About this task » Here is the task for the records below: repeat exactly the lines from the one with "destruct (clock_evict_loop_spec (S" to the one with "apply Hf, Hk.", both included, and nothing else.

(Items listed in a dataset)

(* ===== verification/Random.v ===== *)
(** * [cache/src/policy/random.rs]: random eviction

    The key to evict comes from [rand]'s [IteratorRandom::choose] over
    [HashMap::keys], neither of which is code of the repository: the iteration
    order and the generator together are the parameter [choose], whose documented
    behaviour ([ChooserLaws]) is to return an element, or nothing when there is
    none.  The generator's state travels with the policy's. *)

From S2P Require Import Prelude Arena LruList Policy.

Class Chooser (G K : Type) `{Countable K} := choose : G → gset K → option K * G.

Class ChooserLaws (G K : Type) `{Chooser G K} := {
  choose_elem g X k g' : choose g X = (Some k, g') → k ∈ X;
  choose_some g X g' : choose g X = (None, g') → X = ∅;
}.

Section Code.
Context {G K : Type} `{Chooser G K}.

Record RandomPolicy := mk_random { items : gmap K Z; rng : G }.
Implicit Types p : RandomPolicy.

Definition new (g : G) : RandomPolicy := mk_random ∅ g.

Definition on_access (_ : K) (_ : Z) p : option RandomPolicy := Some p.

Definition on_admit (key : K) (cost : Z) p : option (AdmissionDecision K * RandomPolicy) :=
  Some (Admit, mk_random (<[key:=cost]> (items p)) (rng p)).

Definition on_remove (key : K) p : option RandomPolicy :=
  Some (mk_random (delete key (items p)) (rng p)).

Fixpoint evict_loop (fuel : nat) (cost_to_free : Z) (victims : list K) (total_cost_freed : Z) p
    : option (list K * Z * RandomPolicy) :=
  if (0 <? cost_to_free) && negb (bool_decide (items p = ∅)) then
    match fuel with
    | O => None
    | S fuel =>
        let '(chosen, g) := choose (rng p) (dom (items p)) in
        match chosen with
        | None => Some (victims, total_cost_freed, mk_random (items p) g)
        | Some key_to_evict =>
            match items p !! key_to_evict with
            | Some cost =>
                evict_loop fuel (cost_to_free -sat cost) (victims ++ [key_to_evict])
                  (total_cost_freed +w cost) (mk_random (delete key_to_evict (items p)) g)
            | None => evict_loop fuel cost_to_free victims total_cost_freed (mk_random (items p) g)
            end
        end
    end
  else Some (victims, total_cost_freed, p).

Definition evict (cost_to_free : Z) p : option (list K * Z * RandomPolicy) :=
  evict_loop (S (size (items p))) cost_to_free [] 0 p.

Definition clear p : option RandomPolicy := Some (mk_random ∅ (rng p)).

#[global] Instance policy : CachePolicy K RandomPolicy := {
  Policy.on_access := on_access;
  Policy.uses_access_events _ := true;
  Policy.on_admit := on_admit;
  Policy.on_remove := on_remove;
  Policy.evict := evict;
  Policy.clear := clear;
}.
End Code.
Arguments RandomPolicy G K {_ _}.

Section Proofs.
Context {G K : Type} `{ChooserLaws G K}.
Implicit Types (p : RandomPolicy G K) (m : gmap K Z).

(** The loop ends within one turn per key, naming distinct keys it followed, and
    stops early only when enough was freed. *)
Lemma random_evict_loop_spec fuel m need n vs f p :
  costs_fit m → evicted m vs f (items p) → need = n -sat f → 0 ≤ n →
  (size (items p) < fuel)%nat →
  ∃ vs' f' p', evict_loop fuel need vs f p = Some (vs', f', p') ∧
    evicted m vs' f' (items p') ∧ (n ≤ f' ∨ items p' = ∅).
Proof.
  revert need vs f p. induction fuel as [|fuel IH]; intros need vs f p Hfit Hev Hneed Hn Hsz; [lia|].
  simpl. destruct (Z.ltb_spec 0 need); simpl.
  2:{ exists vs, f, p. split_and!; [done..|]. left. unfold sat_sub in Hneed. lia. }
  case_bool_decide as Hem; simpl.
  { exists vs, f, p. auto. }
  destruct (choose (rng p) (dom (items p))) as [[k|] g] eqn:Ech.
  2:{ apply choose_some in Ech. apply dom_empty_inv_L in Ech. done. }
  apply choose_elem, elem_of_dom in Ech as [c Hk]. rewrite Hk.
  destruct (evicted_step _ _ _ _ _ _ Hfit Hev Hk) as (E&Hc&Hev').
  destruct (evicted_fit _ _ _ _ Hfit Hev) as [_ ?].
  apply IH; [done|done|rewrite E, <- sat_sub_add by lia; by rewrite <- Hneed|done|].
  simpl. rewrite (map_size_delete_S _ _ _ Hk) in Hsz. lia.
Qed.

Lemma random_evict_spec p n :
  costs_fit (items p) → 0 ≤ n →
  ∃ vs f p', evict n p = Some (vs, f, p') ∧ evicted (items p) vs f (items p') ∧
    (n ≤ f ∨ items p' = ∅).
Proof.
  intros. apply (random_evict_loop_spec _ _ _ n); [done|apply evicted_nil|u64_lia|done|lia].
Qed.

#[global] Instance laws : PolicyLaws K (RandomPolicy G K).
Proof.
  refine {| policy_wf p := costs_fit (items p); tracked p := items p |}; simpl.
  - intros p Hwf. exact Hwf.
  - intros p k c Hwf _. exists p. auto.
  - intros p k c Hwf Hfit. eexists _, _, c. split; [done|].
    split; [by apply costs_fit_insert|]. by apply admit_plain; [left|].
  - intros p k Hwf. eexists. split_and!; [done|by apply costs_fit_delete|done].
  - intros p n Hwf Hn. destruct (random_evict_spec p n Hwf Hn) as (vs&f&p'&?&He&?).
    exists vs, f, p'. split_and!; [done| |done]. by eapply evicted_fit.
  - intros p Hwf. eexists. split_and!; [done|apply costs_fit_empty|done].
Defined.

#[global] Instance evicts_enough : EvictsEnough K (RandomPolicy G K).
Proof.
  intros p n vs f p' Hwf Hn Hev. destruct (random_evict_spec p n Hwf Hn) as (vs'&f'&p''&Hev'&?&?).
  simpl in *. by simplify_eq.
Qed.

#[global] Instance exact_costs : ExactCosts K (RandomPolicy G K).
Proof. intros p k c d p' Hwf Hfit Had. unfold Policy.on_admit in Had; simpl in Had; unfold on_admit in Had. simplify_eq/=. by rewrite without_nil. Qed.
End Proofs.
Lemma clock_evict_loop_spec fuel m need n vs f s q :
  view s q → costs_fit m → evicted m vs f (tracked_costs s) →
  need = n -sat f → 0 ≤ n → (length q < fuel)%nat →
  ∃ s' V q', clock_evict_ref fuel (n - f) q = (V, q') ∧
    evict_loop fuel need vs f s = Some (vs ++ V.*1, f + costs V, s') ∧ view s' q' ∧
    evicted m (vs ++ V.*1) (f + costs V) (tracked_costs s') ∧
    (n ≤ f + costs V ∨ q' = []).
Proof.
  revert need vs f s q.
  induction fuel as [|fuel IH]; intros need vs f s q Hv Hfit Hev Hneed Hn Hf; [lia|].
  destruct (decide (0 < need ∧ q ≠ [])) as [[Hpos Hne]|Hstop].
  - destruct (clock_evict_turn fuel need vs f s q Hv Hpos Hne) as (k&c&s1&q1&Hsc&Hv1&Hturn).
    rewrite Hturn. cbn [clock_evict_ref]. unfold sat_sub in Hneed.
    destruct (Z.ltb_spec 0 (n - f)); [|lia]. rewrite Hsc.
    destruct (victim_tracked _ _ _ _ _ _ _ Hv Hsc Hv1) as (Hk&Hd&Hl).
    destruct (evicted_step _ _ _ _ _ _ Hfit Hev Hk) as (E&Hc&Hev1). rewrite Hd in Hev1.
    destruct (IH (need -sat c) (vs ++ [k]) (f +w c) s1 q1) as (s'&V&q'&HV&HL&?&He&?);
      [done|done|done|rewrite E; u64_lia|done|lia|].
    rewrite E, Z.sub_add_distr in HV. rewrite HV. exists s', ((k, c) :: V), q'.
    rewrite HL, E, costs_cons, Z.add_assoc. simpl. rewrite E, <- app_assoc in *. done.
  - assert (Hem : 0 < need → q = []) by (intros; destruct q; [done|]; exfalso; by apply Hstop).
    exists s, [], q. simpl fmap. rewrite costs_nil, app_nil_r, Z.add_0_r. unfold sat_sub in Hneed.
    split_and!; [| |done|done|].
    + cbn [clock_evict_ref]. destruct (Z.ltb_spec 0 (n - f)); [|done]. by rewrite Hem by lia.
    + cbn [evict_loop]. destruct (Z.ltb_spec 0 need); [|done]. rewrite Hem in Hv by lia.
      apply clock_view_length in Hv. by destruct (order s).
    + destruct (decide (0 < need)); [right; by apply Hem|left; lia].
Qed.

Lemma clock_wf_view s : wf s → ∃ q, view s q.
Proof.
  intros [Hnd Hk _]. destruct (keyed_list (order s) (items s) Hnd Hk) as (xs&Ho&Hi).
  eexists _, xs. split; [|done]. by rewrite <- Ho in Hnd.
Qed.

Lemma clock_view_wf s q : view s q → costs_fit (tracked_costs s) → wf s.
Proof.
  intros (xs&(Ho&Hi&Hnd)&_) Hc. split; [by rewrite Ho| |done].
  intros k. by rewrite Ho, Hi, keyed_list_lookup.
Qed.

Lemma clock_evict_refines s n :
  wf s → 0 ≤ n →
  ∃ s' q V q', view s q ∧ clock_evict_ref (S (length q)) n q = (V, q') ∧
    evict n s = Some (V.*1, costs V, s') ∧ view s' q' ∧ wf s' ∧
    evicted (tracked_costs s) V.*1 (costs V) (tracked_costs s') ∧
    (n ≤ costs V ∨ q' = []).
Proof.
  intros Hw Hn. destruct (clock_wf_view s Hw) as [q Hv]. destruct Hw as [_ _ Hc].
  unfold evict. rewrite (clock_view_length _ _ Hv).
  destruct (clock_evict_loop_spec (S (length q)) (tracked_costs s) n n [] 0 s q)
    as (s'&V&q'&HR&HE&Hv'&Hev&?); [done|done|apply evicted_nil|u64_lia|done|lia|].
  rewrite Z.sub_0_r in HR. simpl in *. exists s', q, V, q'.
  split_and!; [done|done|done|done| |done|done].
  apply (clock_view_wf s' q'); [done|]. by eapply evicted_fit.
Qed.
Lemma clock_on_remove_spec s k :
  wf s → ∃ s', on_remove k s = Some s' ∧ wf s' ∧ tracked_costs s' = delete k (tracked_costs s).
Proof.
  intros [Hnd Hk Hc]. unfold on_remove. destruct (items s !! k) as [e|] eqn:Ek.
  - pose proof (list_find_delete k (order s) Hnd) as Hf.
    destruct (list_find (λ k0, k0 = k) (order s)) as [[pos k']|].
    2:{ exfalso. apply Hf, Hk. by eexists. }
    destruct Hf as [-> _]. eexists. split; [done|]. unfold tracked_costs. simpl. rewrite fmap_delete.
    split; [|done]. split; simpl.
    + by apply NoDup_filter.
    + intros j. rewrite list_elem_of_filter, lookup_delete_is_Some, Hk. naive_solver.
    + unfold tracked_costs. simpl. rewrite fmap_delete. by apply costs_fit_delete.
  - exists s. split; [done|]. split; [done|]. unfold tracked_costs.
    rewrite delete_id; [done|]. by rewrite lookup_fmap, Ek.
Qed.

Lemma clock_tracked_access k s :
  tracked_costs (mk_clock (alter (λ e, mk_ce (ce_cost e) true) k (items s)) (order s) (hand s))
  = tracked_costs s.
Proof.
  unfold tracked_costs. simpl. apply map_eq. intros j. rewrite !lookup_fmap.
  destruct (decide (j = k)) as [->|]; [|by rewrite lookup_alter_ne].
  rewrite lookup_alter_eq. by destruct (items s !! k).
Qed.

#[global] Instance laws : PolicyLaws K (ClockState K).
Proof.
  refine {| policy_wf s := wf s; tracked s := tracked_costs s |}; simpl.
  - by intros s [_ _ ?].
  - intros s k c [Hnd Hk Hc] _. eexists. split; [done|]. split; [|left; apply clock_tracked_access].
    split; [done| |by rewrite clock_tracked_access].
    intros j. simpl. by rewrite Hk, lookup_alter_is_Some.
  - intros s k c [Hnd Hk Hc] Hfit. unfold on_admit. destruct (items s !! k) as [e|] eqn:Ek.
    + assert (E : tracked_costs s !! k = Some (ce_cost e)) by (unfold tracked_costs; by rewrite lookup_fmap, Ek).
      exists Admit, s, (ce_cost e). split; [done|]. split; [done|].
      apply admit_plain; [by right|]. by rewrite insert_id.
    + assert (Ht : tracked_costs (mk_clock (<[k:=mk_ce c false]> (items s)) (order s ++ [k]) (hand s))
        = <[k:=c]> (tracked_costs s)) by (unfold tracked_costs; simpl; by rewrite fmap_insert).
      eexists Admit, _, c. split; [done|]. split; [|by apply admit_plain; [left|]]. split; simpl.
      * apply NoDup_app. split_and!; [done| |apply NoDup_singleton].
        intros j [v Hj]%Hk ->%list_elem_of_singleton. congruence.
      * intros j. rewrite elem_of_app, list_elem_of_singleton, lookup_insert_is_Some, Hk.
        destruct (decide (k = j)); naive_solver.
      * rewrite Ht. by apply costs_fit_insert.
  - intros s k Hw. by apply clock_on_remove_spec.
  - intros s n Hw Hn. destruct (clock_evict_refines s n Hw Hn) as (s'&q&V&q'&?&?&?&?&?&?&?).
    by exists V.*1, (costs V), s'.
  - intros s _. eexists. split; [done|]. split; [|done].
    split; simpl; [constructor|intros j; rewrite lookup_empty; set_solver|apply costs_fit_empty].
Defined.

#[global] Instance evicts_enough : EvictsEnough K (ClockState K).
Proof.
  intros s n vs f s1 Hw Hn Hev. destruct (clock_evict_refines s n Hw Hn) as (s'&q&V&q'&?&?&Hev'&Hv'&?&?&Hen).
  simpl in *. rewrite Hev in Hev'. simplify_eq. destruct Hen as [?| ->]; [by left|right].
  by destruct (clock_tracked_view _ _ Hv') as [-> _].
Qed.

(** [ClockPolicy::evict] is the second-chance queue. Read from the hand on,
    the ring is a queue [q] on which the code takes the victims the reference
    takes, in order; every sweep finds one, so the call returns, and it stops
    short of [n] only when the ring is empty. *)
Theorem clock_evict_is_second_chance s n :
  wf s → 0 ≤ n →
  ∃ s' q V q', view s q ∧ clock_evict_ref (S (length q)) n q = (V, q') ∧
    evict n s = Some (V.*1, costs V, s') ∧ view s' q' ∧ wf s' ∧
    (n ≤ costs V ∨ q' = []).
Proof.
  intros Hw Hn. destruct (clock_evict_refines s n Hw Hn) as (s'&q&V&q'&?&?&?&?&?&?&?).
  exists s', q, V, q'. auto 10.
Qed.
End Proofs.

Definition clock_example : ClockState nat :=
  mk_clock (list_to_map [(1%nat, mk_ce 5 true); (2%nat, mk_ce 7 false); (3%nat, mk_ce 2 true)])
    [1; 2; 3]%nat 2.

Lemma clock_evict_is_second_chance_witness :
  ∃ s', evict 8 clock_example = Some ([2; 3]%nat, 9, s') ∧ order s' = [1]%nat.
Proof.
  destruct (clock_evict_is_second_chance clock_example 8) as (s'&q&V&q'&_&_&Hev&_).
  - split; simpl.
    + apply (bool_decide_unpack _). vm_compute. exact I.
    + intros k. assert (Hd : list_to_set [1; 2; 3]%nat = dom (items clock_example)) by (vm_compute; reflexivity).
      rewrite <- elem_of_dom. simpl in Hd. rewrite <- Hd. set_solver.
    + split; [|vm_compute; reflexivity]. apply (bool_decide_unpack _). vm_compute. exact I.
  - lia.
  - exists s'. assert (E : evict 8 clock_example = Some ([2; 3]%nat, 9,
      mk_clock (list_to_map [(1%nat, mk_ce 5 false)]) [1]%nat 1)) by (vm_compute; reflexivity).
    rewrite E in Hev. injection Hev as _ _ <-. split; [exact E|reflexivity].
Defined.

Reply »
  destruct (clock_evict_loop_spec (S (length q)) (tracked_costs s) n n [] 0 s q)
    as (s'&V&q'&HR&HE&Hv'&Hev&?); [done|done|apply evicted_nil|u64_lia|done|lia|].
  rewrite Z.sub_0_r in HR. simpl in *. exists s', q, V, q'.
  split_and!; [done|done|done|done| |done|done].
  apply (clock_view_wf s' q'); [done|]. by eapply evicted_fit.
Qed.
Lemma clock_on_remove_spec s k :
  wf s → ∃ s', on_remove k s = Some s' ∧ wf s' ∧ tracked_costs s' = delete k (tracked_costs s).
Proof.
  intros [Hnd Hk Hc]. unfold on_remove. destruct (items s !! k) as [e|] eqn:Ek.
  - pose proof (list_find_delete k (order s) Hnd) as Hf.
    destruct (list_find (λ k0, k0 = k) (order s)) as [[pos k']|].
    2:{ exfalso. apply Hf, Hk. by eexists. }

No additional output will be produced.